My LAN side client IP address is 192.168.5.x

All the clients/servers are not able to access Internet at all (once proxy is disabled). How do you even "force" traffic to make use of a 3rd party proxy?

One more novice question on the "BLOCK_INB" ACL (which is applied on WAN interface): deny ip any any log

Wouldn't this cause return any/all traffic to be blocked?

Re: Internet Access blocked by ACL or Firewall?

balaji.bandi — Tue, 01 Mar 2022 17:27:53 GMT

All the clients/servers are not able to access Internet at all (once proxy is disabled).

how is the proxy configured manually in browser, check browser setting in proxy settings

If you remove the proxy, the FW not able to make connection due to NAT, i belive in your CP Only proxy IP allowed and NAtted (as per the information)

 How do you even "force" traffic to make use of a 3rd party proxy?

what 3rd party proxy ? you any brand, is this up and running ?

Re: Internet Access blocked by ACL or Firewall?

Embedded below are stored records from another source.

(** C16: [sbtc_op] hands out the pending work in order: the new operation with
    the smallest (block height, JSON text), after marking exactly that row as
    pending; [None] only when no row is new.  It cannot fail on a well-formed
    database, and every call that returns an operation leaves one new row less. *)
Theorem sbtc_op_spec db (Hok : db_ok db) :
  exists db' r, sbtc_op db = (db', Ok r) /\ db_ok db' /\ metadata db' = metadata db /\
  match r with
  | None => db' = db /\ forall k e, stores db k e -> status e <> New
  | Some o =>
      exists e json, stores db (entry_key e) e /\ status e = New /\ op e = o /\
        op_to_json o = Some json /\
        sbtc_ops db' = <[entry_key e := row_of (set_status Pending e) json]> (sbtc_ops db) /\
        S (new_count db') = new_count db /\
        forall k' r', sbtc_ops db !! k' = Some r' -> row_status r' = "new" ->
          row_le (entry_key e, row_of e json) (k', r')
  end.
Proof.
  pose proof (StronglySorted_merge_sort row_le
    (filter (fun e : Key * Row => row_status e.2 = as_str New) (map_to_list (sbtc_ops db)))) as Hsort.
  fold (select_status New db) in Hsort. pose proof (sbtc_op_run db Hok) as Hrun.
  destruct (select_status New db) as [|[k r] l] eqn:Hsel.
  - exists db, None. split_and!; try done. intros k e (-> & Hh & json & Hj & Hr) Hs.
    assert ((entry_key e, row_of e json) ∈ select_status New db) as Hin.
    { apply elem_of_select. split; [done|]. simpl. by rewrite Hs. }
    rewrite Hsel in Hin. by apply not_elem_of_nil in Hin.
  - destruct Hrun as (e & json & db' & -> & -> & He & Hs & Hj & Hr & Hok' & Hm & Hops & Hc).
    exists db', (Some (op e)). split_and!; try done. exists e, json. split_and!; try done.
    intros k' r' Hk' Hr'.
    assert ((k', r') ∈ (entry_key e, row_of e json) :: l) as Hin.
    { rewrite <-Hsel. by apply elem_of_select. }
    apply elem_of_cons in Hin as [->|Hin].
    + unfold row_le. right. split; [done|]. reflexivity.
    + apply StronglySorted_inv in Hsort as [_ Hall]. rewrite Forall_forall in Hall. by apply Hall.
Qed.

mechbearcat — Tue, 01 Mar 2022 17:37:48 GMT

Proxy went down due to hardware failure (believe it's Barracuda Web Security and Filtering) on its host.
As such, I made use of GPO to remove all proxy settings including browsers (Internet Options). However, most servers/clients are not even able to connect to Internet to retrieve updates.

Thanks yet again, I understand this is the Cisco forum but you have been helpful. I will try to check Checkpoint FW once I am back in office and see if there are any options to "bypass" proxy. Or if any of the switches are "redirecting" traffic to proxy.

Re: Internet Access blocked by ACL or Firewall?

balaji.bandi — Tue, 01 Mar 2022 17:43:28 GMT

I can understand the situation now.

you have 2 Options :

1. Configure Checkpoint to NAT all Internal IP address using NAT, so all device can access Internet ( given below link not sure you running R80 ?)

https://sc1.checkpoint.com/documents/R76/CP_R76_Firewall_WebAdmin/6724.htm

2. If you have spare PC, you can install Linux and Squid (this act as Proxy) replace in place of Barracuda proxy Place. using same IP address, that resolve the issue.

https://www.digitalocean.com/community/tutorials/how-to-set-up-squid-proxy-on-ubuntu-20-04

You choose which one best, let me know any help i can do to help to resolve the issue, happy to help get back your network connection and user happy using internet again.